Wednesday, July 1, 2015

Absolutely necessary

I have to exercise in the morning before my brain figures out what I'm doing. ~Marsha Doble

What moves you to move more?

Being not especially fond of it, to boost motivation I need reminders of the incredibly good reasons to exercise. I know that being and staying active is absolutely necessary to good health; when exercising lessens, un-health and disease increases. Still it’s difficult for me to push myself to move more.

[Seems that it’s not easy for some others too: the average American gets 5000 steps a day which is half of the recommendation; a survey by the Physical Activity Council found that 28% of Americans say they are totally inactive. ]


In case a list of benefits of physical activity urges you also to move more, I’m sharing a few findings (some new to me) highlighted in this webmd.com overview.

*Changes fat cells for the better: in size, efficiency, and genetic structure.

Yeah, sure, fat cells shrink with caloric expenditures. But did you know, as this diabetes journal article says, that it also causes the cells to develop more energy-producing parts called mitochondria? With exercise nearly 4,000 genes in fat tissue change, stimulating metabolism.That means that fat tissue is burning more calories, even at rest.

*Improves vascular function.

Exercise, which causes blood to flow more swiftly and under greater pressure, realigns the endothelium cells that line blood vessels.

- “Michael D Brown, PhD, a professor of kinesiology and nutrition at the University of Illinois at Chicago, has discovered that when the body is inactive, the cells in the endothelium get sluggish and don’t sit in the vessel wall properly… After 12 hours post a single bout of exercise, cells have repositioned themselves to be in line with the flow of blood. This helps blood vessels work better, keeping them open and elastic, rather than stiff, narrow, and clogged. (Study of sedentary African Americans, publishedhere.)

*Preserves grey matter.

Older adults who have and active lifestyle have more gray matter in areas of the brain responsible for self-control, memory, and decision making. (MRI findings of 20 years of data, written about here)

*Cuts risk of diabetes.

In the Diabetes Prevention Program study, the exercise-more-eat-better group cut their risk of developing diabetes by about twice as much compared to the group taking medication (metformin, which helps the body respond better to the hormone insulin), compared to third group taking placebo pills. This Lancet article reports that diabetes incidence in the 10 years since original study was reduced by 34% (24–42) in the lifestyle group and 18% (7–28) in the metformin group compared with placebo.

*Beats out medications for some ailments.

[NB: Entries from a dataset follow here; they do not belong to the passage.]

(** * OpenRW: the OpenGL renderer's state cache, streaming buffers and
      profiling scopes (rwengine/src/render/OpenGLRenderer.hpp)

    A shallow embedding of [OpenGLRenderer] and [OpenGLShaderProgram].
    The renderer is a record of its member variables; every member function
    is a computation in a small monad [GL] that threads the object, the
    graphics device and the list of device commands the function issues. *)

From Stdlib Require Import ZArith NArith List String Ascii Bool Lia.
From stdpp Require Import base decidable option list gmap strings.
Import ListNotations.

#[local] Set Warnings "-register-all,-clear-no-such-hyp".
Local Open Scope N_scope.

(** ** Machine integers *)

(** [GLuint] and [unsigned int] are 32 bits wide, [GLuint64] is 64 bits wide;
    both are embedded in [N] and every arithmetic operation on them writes
    its wrap-around out.  [GLint], [GLsizei] and [int] are embedded in [Z]. *)
Abbreviation GLuint := N.
Abbreviation GLuint64 := N.
Abbreviation GLint := Z.
Abbreviation GLsizei := Z.

Definition UINT_MODULUS : N := 2 ^ 32.
Definition UINT64_MODULUS : N := 2 ^ 64.

(** [x++] on an [unsigned int]. *)
Definition uint_incr (x : N) : N := (x + 1) mod UINT_MODULUS.

(** [a - b] on [GLuint64]. *)
Definition uint64_sub (a b : N) : N :=
  (a + UINT64_MODULUS - b mod UINT64_MODULUS) mod UINT64_MODULUS.

(** #define MAX_DEBUG_DEPTH 5 *)
Definition MAX_DEBUG_DEPTH : Z := 5.

(** ** The graphics device *)

Inductive GLCap := GL_BLEND | GL_DEPTH_TEST.

Inductive GLFactor := GL_ONE | GL_SRC_ALPHA | GL_ONE_MINUS_SRC_ALPHA.

Inductive GLCompare := GL_LESS.

(** The commands the renderer sends to the device.  The first group are the
    OpenGL entry points the header calls by name.  The second group are the
    commands of functions whose bodies are not part of the header; they are
    named after the device outputs the specification lists (section 6). *)
Inductive GLCall :=
  | glEnable (cap : GLCap)
  | glDisable (cap : GLCap)
  | glBlendFunc (sfactor dfactor : GLFactor)
  | glDepthFunc (func : GLCompare)
  | glDepthMask (flag : bool)
  | glBindBuffer_UNIFORM (buffer : GLuint)
  | glGetUniformLocation (program : GLuint) (name : string)
  | BindTextureToUnit (tunit tex : GLuint)
  | BindGeometryBuffer (dbuff : N)
  | UploadBufferRegion (buffer slot size : N) (data : list Byte.byte)
  | IndexedDraw (start count : N)
  | BeginTimerQuery
  | EndTimerQuery.

(** The device answers queries (uniform locations, timestamps).  Its answer
    may depend on how many queries it has served so far, so that nothing
    proved below relies on the device answering the same question the same
    way twice. *)
Record Device := {
  respond : nat -> GLCall -> Z;
  served : nat;
}.

(** A device that answers every query with zero. *)
Definition zero_device : Device := {| respond := fun _ _ => 0%Z; served := 0 |}.

(** ** Computations *)

Inductive Fault :=
  | AssertionFailed      (* assert(...) / RW_ASSERT(...) did not hold *)
  | OutOfBounds.         (* an array was indexed outside its extent *)

Inductive Outcome (A : Type) :=
  | Returned (a : A)
  | Aborted (f : Fault).
Arguments Returned {A} a.
Arguments Aborted {A} f.

Record Run (S A : Type) := mkRun {
  outcome : Outcome A;
  object : S;          (* the object after the call *)
  device : Device;     (* the device after the call *)
  calls : list GLCall; (* the device commands issued, oldest first *)
}.
Arguments mkRun {S A}.
Arguments outcome {S A}.
Arguments object {S A}.
Arguments device {S A}.
Arguments calls {S A}.

(** A member function of a class with state [S] returning [A]. *)
Definition GL (S A : Type) : Type := S -> Device -> Run S A.

Definition gl_ret {S A} (a : A) : GL S A :=
  fun s d => mkRun (Returned a) s d [].

(** Sequencing.  A fault ends the computation: what follows is not run, the
    object keeps the state it had when the fault was raised. *)
Definition gl_bind {S A B} (m : GL S A) (k : A -> GL S B) : GL S B :=
  fun s d =>
    let r := m s d in
    match outcome r with
    | Returned a =>
        let r' := k a (object r) (device r) in
        mkRun (outcome r') (object r') (device r') (calls r ++ calls r')
    | Aborted f => mkRun (Aborted f) (object r) (device r) (calls r)
    end.

#[global] Instance GL_ret {S} : MRet (GL S) := @gl_ret S.
#[global] Instance GL_bind {S} : MBind (GL S) := fun A B k m => gl_bind m k.

(** Read a member variable. *)
Definition gets {S A} (f : S -> A) : GL S A :=
  fun s d => mkRun (Returned (f s)) s d [].

(** Assign to member variables. *)
Definition modify {S} (f : S -> S) : GL S unit :=
  fun s d => mkRun (Returned tt) (f s) d [].

Definition abort {S A} (f : Fault) : GL S A :=
  fun s d => mkRun (Aborted f) s d [].

(** Issue a device command that returns nothing. *)
Definition gl {S} (c : GLCall) : GL S unit :=
  fun s d => mkRun (Returned tt) s d [c].

(** Issue a device query and read its answer. *)
Definition gl_query {S} (c : GLCall) : GL S Z :=
  fun s d =>
    mkRun (Returned (respond d (served d) c)) s
          {| respond := respond d; served := Datatypes.S (served d) |} [c].

(** [if (c) body] *)
Definition when {S} (c : bool) (body : GL S unit) : GL S unit :=
  if c then body else mret tt.

(** [assert(c)] *)
Definition assert {S} (c : bool) : GL S unit :=
  if c then mret tt else abort AssertionFailed.

(** ** Enumerations and plain data (OpenGLRenderer.hpp, 57-69, 224-232) *)

Inductive BlendMode := BLEND_NONE | BLEND_ALPHA | BLEND_ADDITIVE.

Inductive DepthMode := OFF | LESS.

#[global] Instance BlendMode_eq_dec : EqDecision BlendMode.
Proof. solve_decision. Defined.

#[global] Instance DepthMode_eq_dec : EqDecision DepthMode.
Proof. solve_decision. Defined.

(** [Renderer::ProfileInfo] *)
Record ProfileInfo := mkProfileInfo {
  timerStart : GLuint64;
  duration : GLuint64;
  primitives : N;
  draws : N;
  textures : N;
  buffers : N;
  uploads : N;
}.

(** [ProfileInfo{}]: every member is value-initialised. *)
Definition ProfileInfo_zero : ProfileInfo := mkProfileInfo 0 0 0 0 0 0 0.

(** [OpenGLRenderer::Buffer] *)
Record Buffer := mkBuffer {
  name : GLuint;
  currentEntry : GLuint;
  entryCount : GLuint;
  entrySize : GLuint;
  bufferSize : GLsizei;
}.

Definition Buffer_zero : Buffer := mkBuffer 0 0 0 0 0%Z.

(** [Renderer::DrawParameters]; the material scalars (colour, ambient,
    diffuse, visibility) reach the device only as bytes of the uniform block
    and are carried as such. *)
Record DrawParameters := mkDrawParameters {
  count : N;
  start : N;
  dp_textures : GLuint * GLuint;   (* std::array<GLuint,2> *)
  dp_blendMode : BlendMode;
  dp_depthMode : DepthMode;
  depthWrite : bool;
  material : list Byte.byte;
}.

(** [Renderer::RenderInstruction]; [dbuff] is the address of the draw
    buffer, [model] the bytes of the transform. *)
Record RenderInstruction := mkRenderInstruction {
  sortKey : N;
  model : list Byte.byte;
  dbuff : N;
  drawInfo : DrawParameters;
}.

(** ** The renderer object (OpenGLRenderer.hpp, 250-253, 346-357, 426-430)

    Pointers are [option]s of addresses, [None] being [nullptr].  The
    profiling members are those of a build with [RW_GRAPHICS_STATS]. *)
Record OpenGLRenderer := mkOpenGLRenderer {
  drawCounter : Z;
  textureCounter : Z;
  bufferCounter : Z;
  UBOObject : Buffer;
  UBOScene : Buffer;
  currentDbuff : option N;
  currentProgram : option N;
  blendMode : BlendMode;
  depthMode : DepthMode;
  depthWriteEnabled : bool;
  currentUBO : GLuint;
  currentUnit : GLuint;
  currentTextures : gmap N N;
  profileInfo : list ProfileInfo;
  currentDebugDepth : Z;
}.

(** The object as its default member initialisers leave it. *)
Definition OpenGLRenderer_default : OpenGLRenderer := {|
  drawCounter := 0; textureCounter := 0; bufferCounter := 0;
  UBOObject := Buffer_zero; UBOScene := Buffer_zero;
  currentDbuff := None; currentProgram := None;
  blendMode := BLEND_NONE; depthMode := OFF; depthWriteEnabled := false;
  currentUBO := 0; currentUnit := 0; currentTextures := ∅;
  profileInfo := replicate (Z.to_nat MAX_DEBUG_DEPTH) ProfileInfo_zero;
  currentDebugDepth := 0;
|}.

(** Assignments to single members. *)
Definition set_drawCounter (v : Z) (r : OpenGLRenderer) : OpenGLRenderer :=
  mkOpenGLRenderer v (textureCounter r) (bufferCounter r) (UBOObject r)
    (UBOScene r) (currentDbuff r) (currentProgram r) (blendMode r)
    (depthMode r) (depthWriteEnabled r) (currentUBO r) (currentUnit r)
    (currentTextures r) (profileInfo r) (currentDebugDepth r).

Definition set_UBOObject (v : Buffer) (r : OpenGLRenderer) : OpenGLRenderer :=
  mkOpenGLRenderer (drawCounter r) (textureCounter r) (bufferCounter r) v
    (UBOScene r) (currentDbuff r) (currentProgram r) (blendMode r)
    (depthMode r) (depthWriteEnabled r) (currentUBO r) (currentUnit r)
    (currentTextures r) (profileInfo r) (currentDebugDepth r).
(* ===== verification/_CoqProject ===== *)
-Q . S2P
Prelude.v
Bits.v
Clock.v
Bytes.v
BytesProps.v
Boot.v
Sort.v
SortProps.v
WordArray.v
Ksym.v
Queue.v
Stdio.v
Ktable.v
Thread.v
ThreadMap.v
ThreadTree.v
Sched.v
Softirq.v
Ktimer.v
Tickless.v
Mempool.v
Fpage.v
FpageChain.v
Memory.v
AddressSpace.v
MemoryProps.v
MpuSetup.v
Kernel.v
Ipc.v
IpcProps.v
KernelProps.v
DebugUart.v
Breakpoint.v
BreakpointProps.v
Kprobes.v
KprobesProps.v
Sampling.v
SamplingProps.v
Elf.v
ElfProps.v
Gpio.v
GpioProps.v
Nvic.v
DebugDevice.v
UserLib.v
UserLibProps.v
UserCalls.v
RootThread.v
RootProps.v
RootKernel.v
UserKip.v
UserString.v
UserStringProps.v
UserBuffers.v
RootRun.v
Atomic.v
BitBand.v
Start.v
Entry.v
KernelPage.v
UserThread.v
Kdb.v
Console.v
Loader.v
L4test.v
L4testProps.v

It works as well or better than pills for depression. In other conditions, like Alzheimer’s and arthritis, it’s been shown to delay disability.

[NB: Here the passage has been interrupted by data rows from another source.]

(* ===== verification/Prelude.v ===== *)
(** * A verification of the F9 microkernel

    F9 is an L4-style microkernel for ARM Cortex-M processors.  This library models its C
    code as functions in the state and error monad [M] and proves what they do.  Every
    definition follows one function, loop, type or macro of the source under [src/]; the
    names of the source are kept.

    ** The program and the files

    The kernel keeps threads in a tree and in a map sorted by number, schedules them by
    slots, and switches to the one that runs next by programming the memory protection
    unit.  Threads exchange messages by system calls; interrupts schedule soft interrupts,
    which a kernel thread executes, among them the events of the kernel timer.  Memory is
    divided into pools and given to address spaces as flexible pages, the regions of the
    protection unit.  A loader, a library of C functions, drivers and debugging aids
    surround the kernel.

    - [Prelude]: machine integers with their wrap-around, the monad [M] with its results
      [Done], [Panic], [Fault] and [OutOfFuel], the interface [Part] by which a component's
      operations run on a larger state, the rules of [wp], lemmas on bits, lists and arrays.
    - [Bits]: fields of words, shared by the registers of devices and the user library.
    - [Clock]: the set-up of the clock ([platform/stm32f4/rcc.c]).
    - [Bytes], [BytesProps]: [memcpy], [memset], [strcmp] ([kernel/lib]) on a memory of
      bytes, with aligned words.
    - [Boot]: the init hooks ([kernel/init.c]) and the segments of the start
      ([kernel/start.c]).
    - [Sort], [SortProps], [WordArray], [Ksym]: heap sort, also on arrays of words, binary
      search and the kernel's symbols ([kernel/lib/sort.c], [kernel/lib/bsearch.c],
      [kernel/ksym.c]).
    - [Queue], [Stdio]: the byte queue and formatted output ([kernel/lib/queue.c],
      [kernel/lib/stdio.c]).
    - [Ktable]: bitmaps and the tables from which kernel objects are allocated
      ([kernel/lib/ktable.c], [include/lib/bitmap.h]).
    - [Thread], [ThreadMap], [ThreadTree]: the dispatcher ([kernel/thread.c]): blocks,
      sorted map, tree and selection of threads.
    - [Sched], [Softirq], [Ktimer]: [kernel/sched.c], [kernel/softirq.c],
      [kernel/ktimer.c].
    - [Tickless]: the account of time of a sleep without ticks, and its verification
      ([kernel/tickless-verify.c], [platform/stm32f4/hwtimer.c]).
    - [Mempool], [Fpage], [FpageChain], [Memory], [AddressSpace], [MemoryProps],
      [MpuSetup]: [kernel/memory.c], [kernel/fpage.c], [platform/stm32f4/mpu.c].
    - [Kernel], [Ipc], [IpcProps], [KernelProps]: the kernel as a whole: contexts and their
      switch ([include/platform/irq.h], [platform/irq.c]), system threads
      ([kernel/systhread.c]), messages ([kernel/ipc.c]) and system calls
      ([kernel/syscall.c]).
    - [DebugUart], [DebugDevice]: the driver of the serial line, the debug devices and the
      dispatch of the debugger ([platform/debug_uart.c], [platform/debug_device.c],
      [platform/debug_ram.c], [kernel/debug.c], [kernel/kdb.c]).
    - [Breakpoint], [BreakpointProps], [Kprobes], [KprobesProps]: breakpoints and kernel
      probes ([platform/breakpoint*.c], [kernel/kprobes.c], [platform/kprobes-arch.c]).
    - [Sampling], [SamplingProps]: the sampling profiler ([kernel/sampling.c],
      [kernel/sampling-kdb.c]).
    - [Elf], [ElfProps]: the loader of the kernel image ([loader/elf], [loader/entry.c]).
    - [Gpio], [GpioProps], [Nvic]: pins, the set-up of the serial line and the priorities of
      interrupts ([platform/stm32f4/gpio.c], [platform/stm32f4/usart.c],
      [platform/stm32f4/nvic.c]).
    - [UserLib], [UserLibProps]: types, virtual registers and messages of the user library
      ([user/include/l4/types.h], [user/include/l4/platform/vregs.h],
      [user/include/l4/message.h]).
    - [UserString], [UserStringProps], [UserBuffers]: strings of several items, in messages and
      in the buffers for receiving them ([user/include/l4/message.h]), and the groups of buffer
      registers ([user/include/l4/platform/vregs.h]).
    - [UserCalls], [UserKip]: thread control registers, system calls and their derived
      functions, and the kernel interface page in the user library
      ([user/lib/l4/platform/syscalls.c], [user/include/l4/ipc.h], [user/include/l4/thread.h],
      [user/include/l4/kip.h], [user/lib/io/l4io.c]).
    - [RootThread], [RootProps], [RootKernel]: the root thread and a program
      ([user/root_thread.c], [user/apps/pingpong/main.c]), the system calls they make and what
      the kernel does with them; [RootRun]: the calls that start a program as one run of the
      kernel.
    - [Atomic], [BitBand]: the atomic operations and spin locks, instruction by instruction
      ([platform/bitops.c], [platform/spinlock.c]), and bitmaps in the bit-band region
      ([include/lib/bitmap.h]).
    - [Start], [Entry], [KernelPage]: [main] up to the first thread ([kernel/start.c]), the
      table of vectors, the entry of the debug exception and the context of the floating point
      unit ([kernel/init.c], [platform/hw_debug.c], [include/platform/irq.h]), and the kernel
      interface page ([kernel/kip.c]).
    - [Console], [Loader]: the console of the board, with its set-up
      ([board/discoveryf4/board.c], [dbg_uart_init]), and [main] of the loader with the remapping
      of memory ([loader/entry.c], [include/platform/stm32f4/syscfg.h]).
    - [L4test], [L4testProps]: the test program ([user/apps/l4test]).
    - [UserThread]: the user library's functions over calls without an implementation
      ([user/include/l4/thread.h], [user/include/l4/schedule.h], [user/include/l4/space.h],
      [user/include/l4/misc.h]), against the interface [Calls].
    - [Kdb]: the dumps of the debugger ([kernel/thread.c], [kernel/ktimer.c],
      [kernel/memory.c], [kernel/lib/ktable.c], [kernel/error.c]).

    ** State and errors

    A component's state is a record of its variables.  Objects of the kernel's tables are
    in heaps keyed by their addresses, and keep their contents when they are freed, as the
    static arrays do; a pointer is a [Z].  [Panic] is a call of [panic] or a failed
    [assert]; [Fault] is an access the C program may not make: a null pointer, an address
    without an object, an index out of range, an unaligned word.  A theorem that a function
    ends in [Done] therefore says that it returns and makes no such access.

    Code that is not part of a function is a parameter: the handlers of the scheduler, of
    soft interrupts, of timer events and of probes, the addresses of the linker, what the
    hardware does while the processor sleeps or waits for the clock, the kernel for the user's
    programs (it may answer anything, see [RootProps]), the values of uninitialised variables.  What a
    theorem needs of them is a hypothesis of it, and a witness next to the theorem shows that
    it can be met.

    ** Fuel

    A loop over a linked structure, or one without a bound in the code, has fuel and ends in
    [OutOfFuel] when it is used up.  The fuel is the number of objects of the heap
    ([queue_fuel], [fp_fuel], [probes_fuel], twice the number for the tree, [tree_fuel]), of
    words or bytes of a region or of memory, the length of the range and one for the search of the thread
    map, or 32 for the searches of [bsearch] and [fp_addr_log2] and for the loop of
    [L4_TimePeriod], which halve a word; each is enough, since the theorems prove that the
    result is [Done] or exact.  Where the number of turns is
    not bounded by the code (a wait for the hardware in [Clock] and [DebugUart], soft interrupts that are scheduled
    again, handlers that change the list of probes) the fuel is a parameter.

    ** What is proved

    - Isolation: after [as_setup_mpu] and after a switch of contexts the protection unit admits
      only pages of the thread's address space ([as_setup_mpu_isolates],
      [context_switch_isolates]); what is written to a region is what is read back
      ([mpu_setup_region_addr_in_mpu]), and a fault on a page of the space is served.
    - Memory: a chain of pages tiles its range exactly ([create_fpage_chain_tiles]); the list of
      pages of a space stays sorted.
    - Threads: creation and destruction keep the invariant of table, map and tree
      ([thread_create_adds_child], [thread_destroy_removes]); selection returns the first
      runnable thread in preorder; the map's search is the lower bound (its comment says the upper
      bound).
    - Tables: first fit, and the set of live elements ([ktable_alloc_first_fit],
      [ktable_alloc_free_live]); no bit is set by two agents, under each interleaving
      ([test_and_set_bit_exclusive]); the bit-band bitmap is equivalent to the bitmap of words
      ([bitband_equivalent]).
    - Time: a scheduled event is inserted at its due time, and what this does to the due times of
      the events behind it ([ktimer_event_schedule_deadlines]); due events are run in order, freed
      or scheduled again ([ktimer_event_handler_fires]); the timer fires on time
      ([ktimer_fires_on_time]); a sleep without ticks keeps the deadline, but for an interrupt at the
      very end of a tick ([tickless_keeps_deadline]); soft interrupts are served until none is
      scheduled ([softirq_execute_serves]).
    - Messages: a transfer delivers the words and wakes the receiver ([do_ipc_transfers]); a
      sender and a receiver that wait for each other meet ([ipc_deliver_rendezvous]); what the
      sender puts in a message object the receiver gets from its own ([message_end_to_end]); the
      test of messages of the test program passes exactly when they arrive as sent
      ([ipc_test_verdict]), and it passes on this kernel ([ipc_test_passes]).
    - Strings: the walks over items end in every memory ([EndOfString_ends]); strings are joined,
      extended and appended to messages as lists of items ([AddSubstringTo_joins],
      [AddSubstringAddressTo_adds], [MsgAppendStringItem_appends]); strings appended to a buffer
      reach the buffer registers in order ([strings_accepted]).
    - Root thread: it makes exactly the calls of its plan, and the memory it hands out does not
      overlap if the sizes of the pages are whole ([root_thread_requests]); the kernel starts the threads and maps the memory as
      asked, call by call ([root_calls_served]), when the work on memory succeeds also as the run that
      makes a program's first thread runnable at its entry ([root_starts_program]); a program with two
      threads starts both with memory of their own ([pingpong_main_requests]); the free memory is the one the kernel announces
      ([kernel_free_base]), and what [printf] sends is printed ([printf_logged]).
    - Library: [memcpy] is the copy of bytes, [memset] fills exactly its region, [sort] sorts,
      [bsearch] finds, the queue is first-in first-out as long as it is not full
      ([queue_refines_fifo]), [vprintf] prints the format language.
    - Start and load: the segments are loaded ([l4_start_loads], [elf_loadFile_loads]), each
      hook runs once ([run_init_hook_once]); the loader sets up the console, loads the image, prints
      what it does and calls the entry ([loader_hands_over]); the processor runs on the phase-locked loop that
      the external oscillator drives ([sys_clock_init_selects]); [main] creates the system threads,
      enables the interrupts and goes on as the kernel thread ([kernel_starts]); the descriptors of memory in the interface page are read back by
      the user library ([descriptors_read_back]).
    - Debugging aids: the profiler reports each sampled symbol once, the most frequent first, with its
      number of samples, those of the last two symbols of the table excepted ([sampling_report]); the verification of the timer suggests the
      smallest compensation ([tickless_verify_stat_suggests]); the dumps list exactly the threads,
      elements, events and pages there are ([kdb_dump_threads_lists], [kdb_dump_ktable_marks],
      [kdb_dump_events_lists], [kdb_dump_as_lists]).
    - Floating point: each thread that uses the unit has registers of its own
      ([fp_context_private]).
    - Drivers: bytes leave the serial line once each and in order, as long as no interrupt comes
      within a call and the queue is not full ([uart_output_in_order]); a panic sends what waits first
      ([uart_panic_flushes]); a pin reads back as configured
      ([gpio_config_configures]); the set-up of the devices makes the console work
      ([console_starts]); a comparator watches an address exactly when a registered
      probe is there ([kprobes_armed]).
    - Defects: theorems and lemmas on concrete states show behaviour the code does not intend,
      such as the sleep that is never woken ([sys_ipc_short_sleep_lost]) and the soft interrupt
      that is lost ([softirq_execute_loses_reschedule]), the byte that is overtaken
      ([uart_putchar_race]), the push that empties a full queue ([queue_push_never_overflows]), and the string that is not handed to the
      caller ([MsgGetStringItem_not_copied]), the spin lock that is never obtained
      ([spinlock_lock_spins]) and the element that is allocated twice ([bitband_alloc_wraps]).

    ** What is not modelled

    Texts that are only printed (the layout of the rows of a dump, the menu of the debugger),
    register definitions that no modelled function uses, the one line that enables the coprocessor, the functions for C++ of the user library and its types for another
    architecture, test programs that are not built, and the configuration tool of the build, which is
    third-party code that does not run on the device. *)

From Stdlib Require Export ZArith Lia.
From stdpp Require Export base tactics numbers gmap list.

“It is exercise alone that supports the spirits, and keeps the mind in vigor.” – Marcus Tullius Cicero

Thankfully it’s been good weather where I live so it’s pleasant to be walking outside (about the only exercise I like). And I truly am grateful for a body that CAN move!

I hope for you too to find a few enjoyable ways to move more in this month. I wish you wellness in all your moments.

“At the time, discipline isn’t much fun. It always feels like it’s going against the grain. 
Later, of course, it pays off handsomely…” 
Hebrews 12:11a The Message

The Rewards of Exercise
I go walking each day at first light,
for fitness and health it's just right.
But on the path that I take
I find coffee and cake
at the shop where I pause for a bite.